Steyn on the World
Tuesday, 30 December 2008
HAPPY WARRIOR
from National Review
http://www.nationalreview.com/
My personal chronology of the Bush years is simple enough:
For the first eight months, I did shtick. We all did. In April of 2001, he went to Quebec for the Summit of the Americas and was greeted by the then Canadian Prime Minister, whose name escapes me, as I trust it does you. “Bienvenue,” he said to Dubya. “That means ‘Welcome’.” Ha-ha. What fun we had. There were the usual riots, of course, led by that French farmer famous for destroying his local McDonald’s on the grounds that “the free market is violence”. He was accompanied by various weekending trustafarians who’d motored up from the Ivy League, plus large numbers of Canadian students who’d had their exams postponed and were given $300,000 of taxpayers’ money in order to enable them to get to Quebec City and smash the place up. I forget what the Summit was about, although I had plenty of one-on-one face-time with lonely Latin American foreign ministers who couldn’t find anyone else to talk to, and I may even have filed a couple of widely unread thumbsuckers on the lines of: “The Guatemalan Deputy Trade Minister gets it. Why don’t we?” In the end, the Summit wasn’t really “about” anything. Not a lot was in those days.
Then came a Tuesday morning in September. And “Steyn butched up”, as a Canadian columnist recently put it. There was a lot of that about. Even mild-mannered coves like the State Department’s Richard Armitage were getting General Musharraf on the phone and threatening to bomb his country back to the Stone Age. The Taliban fell, and Mullah Omar scuttled out of town, hitching up his skirts and pausing only to put a false beard over his real beard, with no time to pack even the Rod Stewart cassettes subsequently found in the compound of the man who famously banned music throughout the land. (The old “Do Ya Think I’m Sexy?” Rod, not the namby-pamby Rod Stewart Slays The Great American Songbook stuff.) When the troops got to Tora Bora, they discovered our enemies really did live in caves – and not the Bond-villain underground lairs the CNN graphics department mocked up, vast inverted Trump Towers burrowing deep into the earth with Osama stroking a Persian as he plotted world domination from the upside-down penthouse in Sub-Basement Level 43; but just regular caves – as in a smelly hole in the ground with a carelessly demarcated communal latrine at the back.

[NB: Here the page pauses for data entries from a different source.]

Lemma ranges_from_mono lo lo' l : lo <= lo' -> ranges_from lo' l -> ranges_from lo l.
Proof.
  intros Hle (H1 & H2). split; [|done]. eapply Forall_impl; [exact H1|]. simpl. lia.
Qed.

Lemma ranges_from_append lo t p lo' l :
  (t < p)%nat -> (forall k, (t < k <= p)%nat -> no_fall samples k) ->
  (forall x, samples !! t = Some x -> lo <= TS x) ->
  (forall y, samples !! p = Some y -> TS y <= lo') -> lo <= lo' ->
  ranges_from lo' l ->
  ranges_from lo (appendTroughToPeak samples t p minRise minDur ++ l).
Proof.
  intros Hlt Hnf Hlo Hlo' Hll Hl. pose proof (append_rise t p) as HA.
  unfold appendTroughToPeak in *.
  destruct (samples !! p) as [y|] eqn:Ey; [|by eapply ranges_from_mono].
  destruct (samples !! t) as [x|] eqn:Ex; [|by eapply ranges_from_mono].
  destruct (f64_ltb _ minRise) eqn:Er; [by eapply ranges_from_mono|].
  destruct (_ <? minDur); [by eapply ranges_from_mono|].
  destruct (HA (mkRange (TS x) (TS y)) Hlt Hnf) as (Hr & _ & _); [by left|].
  specialize (Hlo x eq_refl). specialize (Hlo' y eq_refl).
  destruct Hl as (H1 & H2 & H3 & H4). simpl. split; [|split].
  - constructor; [done|]. eapply Forall_impl; [exact H1|]. simpl; lia.
  - by constructor.
  - split; constructor; try done; [|by apply soc_rise_valid].
    eapply Forall_impl; [exact H1|]. simpl; lia.
Qed.

Lemma trough_loop_ok rest i dir t p prev lo :
  (1 <= i)%nat -> drop i samples = rest -> samples !! (i - 1)%nat = Some prev ->
  trough_inv i dir t p lo ->
  ranges_from lo (trough_loop samples minRise minDur i dir t p prev rest).
Proof.
  revert i dir t p prev lo; induction rest as [|s rest IH]; intros i dir t p prev lo Hi Hd Hp Hinv.
  - cbn [trough_loop]. destruct dir; [by repeat constructor| |by repeat constructor].
    destruct Hinv as (Hlt & Hnf & Hlo).
    rewrite <- (app_nil_r (appendTroughToPeak _ _ _ _ _)).
    destruct (lookup_lt_ex samples p) as [y Hy]; [apply lookup_lt_Some in Hp; lia|].
    destruct (lookup_lt_ex samples t) as [x Hx]; [apply lookup_lt_Some in Hp; lia|].
    apply (ranges_from_append lo t p (TS y)); try done; try lia.
    + intros k Hk. apply Hnf. lia.
    + intros; simplify_eq; lia.
    + specialize (Hlo x Hx). pose proof (ts_sorted samples Hsorted t p x y Hx Hy). lia.
    + by repeat constructor.
  - assert (Hs : samples !! i = Some s).
    { rewrite <- (Nat.add_0_r i), <- lookup_drop, Hd. done. }
    assert (Hd' : drop (S i) samples = rest).
    { rewrite (drop_S _ _ _ Hs) in Hd. by simplify_eq. }
    assert (Hps : TS prev <= TS s) by (eapply (ts_sorted samples Hsorted); eauto; lia).
    assert (Hi1 : (S i - 1)%nat = i) by lia.
    assert (HIH : forall dir t p lo, trough_inv (S i) dir t p lo ->
      ranges_from lo (trough_loop samples minRise minDur (S i) dir t p s rest)).
    { intros. apply IH; try done; try lia. by rewrite Hi1. }
    cbn [trough_loop].
    destruct (f64_ltb f64_zero _) eqn:Eup; [|destruct (f64_ltb _ f64_zero) eqn:Edn].
    + (* rising *)
      assert (Hnfi : no_fall samples i).
      { intros x y Hx Hy. simplify_eq. by apply f64_pos_not_neg. }
      apply HIH. destruct dir; simpl in *.
      * destruct Hinv as (-> & Hnf & Hlo). split; [lia|]. split; [|done].
        by apply no_fall_snoc.
      * destruct Hinv as (Hlt & Hnf & Hlo). split; [lia|]. split; [|done].
        by apply no_fall_snoc.
      * split; [lia|]. split; [|done].
        intros k Hk. replace k with i by lia. done.
    + (* falling *)
      assert (Hfall : lo <= TS prev -> ranges_from (TS prev)
        (trough_loop samples minRise minDur (S i) dirFalling t p s rest)).
      { intros _. apply HIH. intros x Hx. rewrite Hi1 in Hx. simplify_eq. lia. }
      destruct dir; simpl in Hinv.
      * destruct Hinv as (-> & Hnf & Hlo). apply (ranges_from_mono lo (TS prev)).
        { destruct (lookup_lt_ex samples 0) as [x Hx]; [apply lookup_lt_Some in Hs; lia|].
          pose proof (ts_sorted samples Hsorted _ _ x prev Hx Hp). specialize (Hlo x Hx). lia. }
        apply HIH. intros x Hx. rewrite Hi1 in Hx. simplify_eq. lia.
      * destruct Hinv as (Hlt & Hnf & Hlo).
        destruct (lookup_lt_ex samples t) as [x Hx]; [apply lookup_lt_Some in Hp; lia|].
        pose proof (ts_sorted samples Hsorted _ _ x prev Hx Hp ltac:(lia)).
        specialize (Hlo x Hx) as Hlox.
        apply (ranges_from_append lo t p (TS prev)); try done; try lia.
        -- intros k Hk. apply Hnf. lia.
        -- intros y Hy. eapply (ts_sorted samples Hsorted); eauto. lia.
        -- apply Hfall. lia.
      * apply (ranges_from_mono lo (TS prev)); [by apply Hinv|]. apply Hfall. by apply Hinv.
    + (* level *)
      assert (Hnfi : no_fall samples i) by (intros x y Hx Hy; by simplify_eq).
      apply HIH. destruct dir; simpl in *.
      * destruct Hinv as (-> & Hnf & Hlo). split; [done|]. split; [|done].
        by apply no_fall_snoc.
      * destruct Hinv as (Hlt & Hnf & Hlo). split; [lia|]. split; [|done].
        by apply no_fall_snoc.
      * intros x Hx. rewrite Nat.sub_0_r in Hx. simplify_eq.
        specialize (Hinv prev Hp). lia.
Qed.
End trough.
(** ** A day's boundary fix

    The segments handed to [GetDailyActivity] have been gap-filled already, so a
    segment without any fix carries (0,0), which then takes precedence over a
    fix the day's own aggregate found. *)

Definition one_fix_backend (found : list Segment) : QueryService := {|
  qs_GetSegments _ _ _ _ _ := Ok found;
  qs_GetAggregatedSignals _ _ := Ok [];
  qs_GetAggregatedSignalsForRanges _ ranges _ _ _ _ :=
    (* a fix outside the segment: only day-wide ranges see it *)
    Ok (if bool_decide (Forall (fun r => Hour < To r - From r) ranges)
        then [mkAggSignalForRange 0 LocType 0 f64_zero ""
                (mkVssLocation (f64_of_Z 52) (f64_of_Z 13) f64_zero f64_zero)]
        else []);
  qs_GetEventCounts _ _ _ _ := Ok [];
  qs_GetEventCountsForRanges _ _ _ := Ok [];
  qs_LocationsAt := None;
|}.

(** A day's own fix can be lost: when the first segment of a day has no fix,
    it comes out of [GetSegments] pinned to (0,0), and the day's start location
    is then (0,0) although the aggregate over the day returned a real one. *)
Theorem daily_fix_overridden :
  exists d,
    @GetDailyActivity (one_fix_backend daily_demo) (fun _ => Ok UTC) (fun s => s) 10
      true true (20600 * daySec * Second) "did" (20519 * daySec * Second)
      (20519 * daySec * Second) IgnitionDetection None [] [] None = Ok [d] /\
    (da_Start d ≫= sl_Value) = Some noDataLocation /\
    (buildSummaryFromAggs
       [mkAggSignal LocType 0 zero_time f64_zero ""
          (mkVssLocation (f64_of_Z 52) (f64_of_Z 13) f64_zero f64_zero)] []).1.2 =
      Some (mkLocation (f64_of_Z 52) (f64_of_Z 13) f64_zero).
Proof. eexists. split; [vm_compute; reflexivity|]. split; vm_compute; reflexivity. Qed.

And then, with the Taliban gone and the world’s slowest “rush to war” with Iraq just getting underway, I made the mistake of going to Europe to visit the famous banlieues of Paris and other Muslim quartiers of the Continent. And at that point I started to get the queasy feeling the bewildered investigator does when he’s standing in the strange indentation at the edge of town and, just as he works out it’s a giant left-foot print, he glances up to see Godzilla’s right foot totaling his Honda Civic. I began to see that it’s not really about angry young men in caves in the Hindu Kush; it’s not even about angry young men in the fast growing Muslim populations of the west – although that’s certainly part of the seven-eighths of the iceberg bobbing just below the surface of 9/11. But the bulk of that iceberg is the profound and perhaps fatal weakness of the civilization that built the modern world. We’re witnessing the early stages of what the United Nations Population Division calls a “global upheaval” that’s “without parallel in human history”. Demographically and psychologically, Europeans have chosen to commit societal suicide, and their principal heir and beneficiary will be Islam.
And once I’d stumbled on that even the thought of Mullah Omar prancing round the room to Rod Stewart’s “Hot Legs” couldn’t cheer me up.

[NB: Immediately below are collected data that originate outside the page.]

(** What the server relies on after validating an aggregation request: the
    window is set and ordered, the interval positive, and the number of whole
    buckets in the window less than twice the limit of 100,000 (the quotient the
    check compares with is rounded down); every geofence has no polygon or one
    of at least three vertices, all coordinates finite and in range, and a
    finite non-negative radius; and the subject is present. *)
Theorem validateAggSigArgs_spec dec a :
  validateAggSigArgs dec (Some a) = None ->
  aa_FromTS a <> zero_time /\ aa_ToTS a <> zero_time /\ aa_FromTS a <= aa_ToTS a /\
  1 <= aa_Interval a /\
  (aa_ToTS a - aa_FromTS a <= max_int64 ->
   (aa_ToTS a - aa_FromTS a) / Microsecond < maxAggBuckets * (aa_Interval a + 1) /\
   (aa_ToTS a - aa_FromTS a) / Microsecond / aa_Interval a < 2 * maxAggBuckets) /\
  (forall la fil, (la, Some fil) ∈ aa_LocationArgs a -> filter_ok fil) /\
  Z.of_nat (length (aa_FloatArgs a)) < 65536 /\
  sia_Subject (aa_SignalArgs a) <> ""%string.
Proof.
  unfold validateAggSigArgs.
  destruct (is_zero (aa_FromTS a)) eqn:E1; [done|]. destruct (is_zero (aa_ToTS a)) eqn:E2; [done|].
  destruct (after (aa_FromTS a) (aa_ToTS a)) eqn:E3; [done|].
  destruct (aa_Interval a <? 1) eqn:E4; [done|].
  destruct (too_many_buckets _ _ _) eqn:E5; [done|].
  destruct (maxUint16 <? Z.of_nat (length (aa_FloatArgs a))) eqn:E6; [done|].
  destruct (maxUint16 <? Z.of_nat (length (aa_StringArgs a))); [done|].
  destruct (maxUint16 <? Z.of_nat (length (aa_LocationArgs a))); [done|].
  rewrite or_else_None, first_error_None. intros [Hloc Hsig]. bools.
  split; [done|]. split; [done|]. split; [lia|]. split; [lia|]. split; [|split; [|split]].
  - intros Hmax.
    assert (Hb : (aa_ToTS a - aa_FromTS a) / Microsecond < maxAggBuckets * (aa_Interval a + 1)).
    { revert E5. unfold too_many_buckets.
      rewrite time_sub_exact by (unfold in_int64, min_int64, max_int64 in *; lia).
      rewrite Z.quot_div_nonneg by (unfold Microsecond, Nanosecond; lia).
      set (w := (aa_ToTS a - aa_FromTS a) / Microsecond). intros E5.
      assert (0 <= w) by (apply Z.div_pos; [lia|done]).
      rewrite Z.quot_div_nonneg in E5 by (done || lia).
      assert (Hm : 0 < maxAggBuckets) by done.
      destruct (Z.ltb_spec 0 w); [|lia]. simpl in E5. apply Z.ltb_ge in E5.
      pose proof (Z.mul_succ_div_gt w maxAggBuckets Hm). nia. }
    split; [done|]. apply Z.div_lt_upper_bound; [lia|]. unfold maxAggBuckets in *. nia.
  - intros la fil Hin. rewrite Forall_forall in Hloc. by apply validateLocFilter_ok, (Hloc (la, Some fil)).
  - unfold maxUint16 in *. lia.
  - unfold validateSignalArgs in Hsig. destruct (String.eqb_spec (sia_Subject (aa_SignalArgs a)) ""); done.
Qed.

When I go hither and yon doing my apocalyptic vaudeville, I’m often asked a variant of the following: If what you say is true – that Islam is likely, if only by default, to take over much of the west in a generation or two - why would it be so dumb as to jump the gun on 9/11? After all, before that Tuesday morning, few of us gave any thought to the subject.
Great mosque, Paris
The short answer is that Islam is not monolithic, and that it’s perfectly understandable for Osama bin Laden to play bad cop to the radical Muslim lobby group’s good cop, granted that they share the same aim: the wish to annex the crusader lands to the House of Islam.
The longer answer is that, even if 9/11 was a strictly unnecessary provocation, it was still a useful revelation of the limits of the Great Satan’s resolve. Or to look at it another way: A couple of years back, over in The Corner at National Review Online, some of the more bloodthirsty lads were demanding to know why Bush didn’t do this and why Bush didn’t do that. I forget what it was now - knock off Assad, freeze Saudi bank accounts, whatever. John Podhoretz responded that we were missing the point, which was this: Bush was as good as it was going to get.
The electors have made a bet that we can return to that happy capering playground at the Summit of the Americas where all the great questions have been settled and indulgent governments can subsidize their own anarchists. If 9/11 ultimately revealed America’s self-imposed constraints, November 4th is already understood as a comprehensive repudiation even of that qualified resolve. Like I said: for America's enemies, that’s useful to know.